Ein Junge sitzt vor dem Fernseher, die Augen fest auf den Bildschirm gerichtet. Die Motoren heulen, Reifen quietschen, und Kimi Räikkönen rast über die Strecke. Für viele ist es nur ein Formel-1-Rennen – für Tjark Ernst ein Moment, der mehr in ihm weckte als bloßes Staunen. „Ich weiß nur, dass ich seit meiner Kindheit Formel-1-Fan bin und Kimi Räikkönen den Spitznamen „Iceman“ trug. In Berichten stand oft, ich sei eiskalt.

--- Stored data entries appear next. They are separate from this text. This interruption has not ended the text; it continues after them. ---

(* ===== verification/RealNum.v ===== *)
(** * Exact real arithmetic

    The instance of [Num] at the real numbers: what the formulas of the program
    compute before rounding.  Analytic statements (non-negativity, monotonicity,
    convexity of an interpolation) are made here. *)
From S2P Require Import Prelude Numeric.
From Stdlib Require Import ZArith Lia Reals Lra Zfloor.
Open Scope R_scope.

Definition Rltb (x y : R) : bool := if Rlt_dec x y then true else false.
Definition Rleb (x y : R) : bool := if Rle_dec x y then true else false.
Definition Reqb (x y : R) : bool := if Req_dec_T x y then true else false.

Definition Rtrunc (x : R) : Z := if Rle_dec 0 x then Zfloor x else (- Zfloor (- x))%Z.

(** [pow] for the positive bases the program uses, [log2] as a quotient. *)
#[export] Instance R_num : Num R := {|
  nadd := Rplus;
  nsub := Rminus;
  nmul := Rmult;
  ndiv := Rdiv;
  nabs := Rabs;
  nsqrt := sqrt;
  nlog := ln;
  nlog2 := fun x => ln x / ln 2;
  nexp := exp;
  nsin := sin;
  npow := Rpower;
  nfloor := fun x => IZR (Zfloor x);
  nceil := fun x => IZR (- Zfloor (- x));
  nltb := Rltb;
  nleb := Rleb;
  neqb := Reqb;
  nfinite := fun _ => true;
  of_Z := IZR;
  lit := fun m e => if Z.leb 0 e then IZR m * powerRZ 10 e else IZR m / powerRZ 10 (- e);
  trunc := Rtrunc
|}.

Lemma Rltb_true x y : Rltb x y = true <-> x < y.
Proof. unfold Rltb. destruct (Rlt_dec x y); split; congruence || lra. Qed.

Lemma Rltb_false x y : Rltb x y = false <-> y <= x.
Proof. unfold Rltb. destruct (Rlt_dec x y); split; congruence || lra. Qed.

Lemma Rleb_true x y : Rleb x y = true <-> x <= y.
Proof. unfold Rleb. destruct (Rle_dec x y); split; congruence || lra. Qed.

#[export] Instance R_order : NumOrder R.
Proof.
  split; cbn.
  - intros x. apply Rltb_false. lra.
  - intros x y z. rewrite !Rltb_true. lra.
Qed.

Lemma Rtrunc_unique (x : R) (k : Z) : (0 <= k)%Z -> IZR k <= x < IZR k + 1 -> Rtrunc x = k.
Proof.
  intros Hk Hx. unfold Rtrunc. destruct (Rle_dec 0 x) as [Hp|Hn].
  - apply Zfloor_eq. lra.
  - apply IZR_le in Hk. lra.
Qed.

Lemma IZR_pow2 (k : Z) : (0 <= k)%Z -> IZR (2 ^ k) = Rpower 2 (IZR k).
Proof.
  intros Hk. rewrite <- (Z2Nat.id k Hk).
  rewrite <- pow_IZR, <- Rpower_pow, INR_IZR_INZ by lra. reflexivity.
Qed.

Lemma Rlog2_pow2 (k : Z) : (0 <= k)%Z -> ln (IZR (2 ^ k)) / ln 2 = IZR k.
Proof.
  intros Hk. rewrite (IZR_pow2 k Hk). unfold Rpower. rewrite ln_exp.
  field. apply Rgt_not_eq. rewrite <- ln_1. apply ln_increasing; lra.
Qed.

Lemma Rlit_tenth : lit 1 (-1) = / 10 :> R.
Proof. unfold lit, R_num. replace (0 <=? -1)%Z with false by reflexivity. simpl. field. Qed.

#[export] Instance R_int : NumInt R.
Proof.
  split.
  - intros k Hk. apply Rtrunc_unique; [lia|].
    rewrite Rlit_tenth. cbn. rewrite Rlog2_pow2 by lia. lra.
  - intros k Hk. apply Rtrunc_unique; [lia|]. cbn. rewrite Rlog2_pow2 by lia. lra.
  - intros k Hk. apply Rtrunc_unique; [pose proof (pow2_pos k); lia|].
    cbn. rewrite (IZR_pow2 k) by lia. lra.
  - intros k b Hk Hb _. cbn. rewrite mult_IZR. field.
    apply not_0_IZR. lia.
Qed.
(* ===== verification/Types.v ===== *)
(** * Enumerations

    typedef.h: the enumerations of the program, with decidable equality; the
    ones that are also used as integers have their C++ values. *)
From S2P Require Import Prelude.
From stdpp Require Import base decidable list.
From Stdlib Require Import ZArith Lia.
Open Scope Z_scope.

Inductive MemCellType : Set :=
| SRAM
| DRAM
| eDRAM
| MRAM
| PCRAM
| memristor
| FBRAM
| SLCNAND
| MLCNAND
| gcDRAM
| FeRAM.
#[export] Instance MemCellType_eq_dec : EqDecision MemCellType.
Proof. solve_decision. Defined.

Inductive CellAccessType : Set :=
| CMOS_access
| BJT_access
| diode_access
| none_access.
#[export] Instance CellAccessType_eq_dec : EqDecision CellAccessType.
Proof. solve_decision. Defined.

Inductive DeviceRoadmap : Set :=
| HP
| LSTP
| LOP
| EDRAM
| IWO.
#[export] Instance DeviceRoadmap_eq_dec : EqDecision DeviceRoadmap.
Proof. solve_decision. Defined.

Inductive WireType : Set :=
| local_aggressive
| local_conservative
| semi_aggressive
| semi_conservative
| global_aggressive
| global_conservative
| dram_wordline.
#[export] Instance WireType_eq_dec : EqDecision WireType.
Proof. solve_decision. Defined.

Inductive WireRepeaterType : Set :=
| repeated_none
| repeated_opt
| repeated_5
| repeated_10
| repeated_20
| repeated_30
| repeated_40
| repeated_50.
#[export] Instance WireRepeaterType_eq_dec : EqDecision WireRepeaterType.
Proof. solve_decision. Defined.

Inductive BufferDesignTarget : Set :=
| latency_first
| latency_area_trade_off
| area_first.
#[export] Instance BufferDesignTarget_eq_dec : EqDecision BufferDesignTarget.
Proof. solve_decision. Defined.

Inductive MemoryType : Set :=
| data
| tag
| CAM.
#[export] Instance MemoryType_eq_dec : EqDecision MemoryType.
Proof. solve_decision. Defined.

Inductive RoutingMode : Set :=
| h_tree
| non_h_tree.
#[export] Instance RoutingMode_eq_dec : EqDecision RoutingMode.
Proof. solve_decision. Defined.

Inductive WriteScheme : Set :=
| set_before_reset
| reset_before_set
| erase_before_set
| erase_before_reset
| write_and_verify
| normal_write.
#[export] Instance WriteScheme_eq_dec : EqDecision WriteScheme.
Proof. solve_decision. Defined.

Inductive DesignTarget : Set :=
| cache
| RAM_chip
| CAM_chip.
#[export] Instance DesignTarget_eq_dec : EqDecision DesignTarget.
Proof. solve_decision. Defined.

Inductive OptimizationTarget : Set :=
| read_latency_optimized
| write_latency_optimized
| read_energy_optimized
| write_energy_optimized
| read_edp_optimized
| write_edp_optimized
| read_bandwidth_optimized
| write_bandwidth_optimized
| leakage_optimized
| area_optimized
| full_exploration.
#[export] Instance OptimizationTarget_eq_dec : EqDecision OptimizationTarget.
Proof. solve_decision. Defined.

Inductive CacheAccessMode : Set :=
| normal_access_mode
| sequential_access_mode
| fast_access_mode.
#[export] Instance CacheAccessMode_eq_dec : EqDecision CacheAccessMode.
Proof. solve_decision. Defined.

Inductive TSV_type : Set :=
| Fine
| Coarse
| Monolithic.
#[export] Instance TSV_type_eq_dec : EqDecision TSV_type.
Proof. solve_decision. Defined.

(** The value of the enumerator, and the cast back from [int]; values that name
    no enumerator are not produced by the search bounds. *)
Definition WireType_to_Z (x : WireType) : Z :=
  match x with
  | local_aggressive => 0
  | local_conservative => 1
  | semi_aggressive => 2
  | semi_conservative => 3
  | global_aggressive => 4
  | global_conservative => 5
  | dram_wordline => 6
  end.

Definition WireType_of_Z (z : Z) : WireType :=
  if z =? 0 then local_aggressive else
  if z =? 1 then local_conservative else
  if z =? 2 then semi_aggressive else
  if z =? 3 then semi_conservative else
  if z =? 4 then global_aggressive else
  if z =? 5 then global_conservative else dram_wordline.

Lemma WireType_of_to x : WireType_of_Z (WireType_to_Z x) = x.
Proof. by destruct x. Qed.

(** The value of the enumerator, and the cast back from [int]; values that name
    no enumerator are not produced by the search bounds. *)
Definition WireRepeaterType_to_Z (x : WireRepeaterType) : Z :=
  match x with
  | repeated_none => 0
  | repeated_opt => 1
  | repeated_5 => 2
  | repeated_10 => 3
  | repeated_20 => 4
  | repeated_30 => 5
  | repeated_40 => 6
  | repeated_50 => 7
  end.

Definition WireRepeaterType_of_Z (z : Z) : WireRepeaterType :=
  if z =? 0 then repeated_none else
  if z =? 1 then repeated_opt else
  if z =? 2 then repeated_5 else
  if z =? 3 then repeated_10 else
  if z =? 4 then repeated_20 else
  if z =? 5 then repeated_30 else
  if z =? 6 then repeated_40 else repeated_50.

Lemma WireRepeaterType_of_to x : WireRepeaterType_of_Z (WireRepeaterType_to_Z x) = x.
Proof. by destruct x. Qed.

(** The value of the enumerator, and the cast back from [int]; values that name
    no enumerator are not produced by the search bounds. *)
Definition BufferDesignTarget_to_Z (x : BufferDesignTarget) : Z :=
  match x with
  | latency_first => 0
  | latency_area_trade_off => 1
  | area_first => 2
  end.

Definition BufferDesignTarget_of_Z (z : Z) : BufferDesignTarget :=
  if z =? 0 then latency_first else
  if z =? 1 then latency_area_trade_off else area_first.

Lemma BufferDesignTarget_of_to x : BufferDesignTarget_of_Z (BufferDesignTarget_to_Z x) = x.
Proof. by destruct x. Qed.

(** The value of the enumerator, and the cast back from [int]; values that name
    no enumerator are not produced by the search bounds. *)
Definition OptimizationTarget_to_Z (x : OptimizationTarget) : Z :=
  match x with
  | read_latency_optimized => 0
  | write_latency_optimized => 1
  | read_energy_optimized => 2
  | write_energy_optimized => 3
  | read_edp_optimized => 4
  | write_edp_optimized => 5
  | read_bandwidth_optimized => 6
  | write_bandwidth_optimized => 7
  | leakage_optimized => 8
  | area_optimized => 9
  | full_exploration => 10
  end.

Definition OptimizationTarget_of_Z (z : Z) : OptimizationTarget :=
  if z =? 0 then read_latency_optimized else
  if z =? 1 then write_latency_optimized else
  if z =? 2 then read_energy_optimized else
  if z =? 3 then write_energy_optimized else
  if z =? 4 then read_edp_optimized else
  if z =? 5 then write_edp_optimized else
  if z =? 6 then read_bandwidth_optimized else
  if z =? 7 then write_bandwidth_optimized else
  if z =? 8 then leakage_optimized else
  if z =? 9 then area_optimized else full_exploration.

Lemma OptimizationTarget_of_to x : OptimizationTarget_of_Z (OptimizationTarget_to_Z x) = x.
Proof. by destruct x. Qed.

(** The optimisation targets that own a slot in the result arrays: every
    enumerator below [full_exploration]. *)
Definition all_targets : list OptimizationTarget :=
  [read_latency_optimized; write_latency_optimized; read_energy_optimized;
   write_energy_optimized; read_edp_optimized; write_edp_optimized;
   read_bandwidth_optimized; write_bandwidth_optimized; leakage_optimized; area_optimized].

Lemma all_targets_spec t : In t all_targets <-> t <> full_exploration.
Proof. destruct t; simpl; intuition congruence. Qed.

(** Result.cpp: [IsRefreshMemory]; the same disjunction guards the banks. *)
Definition IsRefreshMemory (t : MemCellType) : bool :=
  bool_decide (t = DRAM) || bool_decide (t = eDRAM) || bool_decide (t = gcDRAM).

(** The test on the resistive cells that Mat.cpp and BankWithoutHtree.cpp repeat. *)
Definition IsResistiveMemory (t : MemCellType) : bool :=
  bool_decide (t = MRAM) || bool_decide (t = PCRAM) || bool_decide (t = memristor)
  || bool_decide (t = FBRAM).

(** Technology.cpp: [WireTypeToTSVType]; the argument is an [int]. *)
Definition WireTypeToTSVType (wiretype : Z) : TSV_type :=
  if (wiretype =? 0) || (wiretype =? 2) || (wiretype =? 4) then Fine
  else if (wiretype =? 1) || (wiretype =? 3) || (wiretype =? 5) || (wiretype =? 6) then Coarse
  else Fine.
(** The entries of the fine, coarse and monolithic connections. *)
Definition pick (ip : InputParameter.t F) (table : list (list F)) : Init (list F) :=
  let local_ic_proj_type := TSV_type_to_Z (WireTypeToTSVType (InputParameter.maxLocalWireType ip)) in
  let global_ic_proj_type := TSV_type_to_Z (WireTypeToTSVType (InputParameter.maxGlobalWireType ip)) in
  let tsv_is_mat_type := InputParameter.localTsvProjection ip in
  let tsv_os_bank_type := InputParameter.globalTsvProjection ip in
  let! fine := at2 table local_ic_proj_type tsv_is_mat_type in
  let! coarse := at2 table global_ic_proj_type tsv_os_bank_type in
  let! monolithic := at2 table 0 2 in
  Done [fine; coarse; monolithic].

(** Technology::SetLayerCount *)
Definition SetLayerCount (ip : InputParameter.t F) (layers : Z) (this : t F) : Init (t F) :=
  if layers =? layerCount this then Done this
  else
    let this := via_tables layers this in
    let! res := pick ip (tsv_parasitic_res this) in
    let! cap := pick ip (tsv_parasitic_cap this) in
    let! area := pick ip (tsv_occupation_area this) in
    Done (this <| resTSV := res |> <| capTSV := cap |> <| areaTSV := area |> <| layerCount := layers |>).

End Operations.

(** ** Interpolation *)

Section Reals.
Open Scope R_scope.

Lemma fraction_range (n low width : Z) : (low <= n <= low + width)%Z -> (0 < width)%Z ->
  0 <= (IZR n - IZR low) / IZR width <= 1.
Proof.
  intros Hn Hw. assert (0 < IZR width) by (by apply IZR_lt).
  assert (IZR low <= IZR n <= IZR low + IZR width) by (rewrite <- plus_IZR; split; apply IZR_le; lia).
  assert (0 < / IZR width) by (by apply Rinv_0_lt_compat).
  split; [apply Rmult_le_pos; lra|]. apply (Rmult_le_reg_r (IZR width)); [done|].
  unfold Rdiv. rewrite Rmult_assoc, Rinv_l by lra. lra.
Qed.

Ein Freund hat das schließlich mit meiner Formel-1-Leidenschaft verbunden und mich deshalb „Iceman“ genannt“, erzählt Ernst heute mit einem Lächeln. Dieser Spitzname, geboren aus der Faszination für Geschwindigkeit und Nervenstärke, sollte ihn später auf den Spielfeldern begleiten – auf ganz andere Weise.
Geboren am 15. März 2003 in Stuttgart, wuchs Tjark Ernst in einer sportbegeisterten Familie auf. Schon früh zeigte sich sein Talent für den Fußball: Während andere Kinder einfach draußen kickten, begann er gezielt, Technik, Reaktionsschnelligkeit und Spielverständnis zu trainieren. Seine Körpergröße von 1,93 Metern und seine starken Reflexe machten ihn schnell zu einem herausragenden Torwart.
Seine Jugendkarriere führte ihn über die TSG Niederdorfelden und die DJK Arminia Bochum bis in die Jugendakademie des VfL Bochum, wo er in den Nachwuchsmannschaften glänzte. Seine Ruhe und Übersicht auf dem Platz – Eigenschaften, die bereits beim Zuschauen der Formel 1 auffielen – halfen ihm dabei, kritische Situationen souverän zu meistern. Im Sommer 2022 wechselte Ernst zu Hertha BSC, wo er zunächst bei den Profis mittrainierte und in der U23 Spielpraxis sammelte. Die Geduld sollte sich auszahlen, denn knapp ein Jahr später debütierte der junge Torwart in der Profimannschaft gegen den VfL Wolfsburg.
In der Bundesliga und mittlerweile auch in der 2. Bundesliga hat sich Ernst als verlässlicher Rückhalt etabliert. Sein Spitzname „Iceman“ beschreibt dabei nicht nur seine kühle Gelassenheit vor dem Fernseher als Kind, sondern ebenso seine Fähigkeit, unter Druck Ruhe zu bewahren, schnelle Entscheidungen zu treffen und die Defensive zu organisieren.
Heute steht Tjark Ernst nicht nur im Tor von Hertha BSC, sondern verkörpert gleichzeitig Geduld, Disziplin und Konzentration. Mit diesen Attributen wurde aus dem staunenden Kind vor dem Fernseher ein Fußball-Profi. Der „Iceman“ ist angekommen: nicht auf der Rennstrecke, sondern zwischen den Pfosten.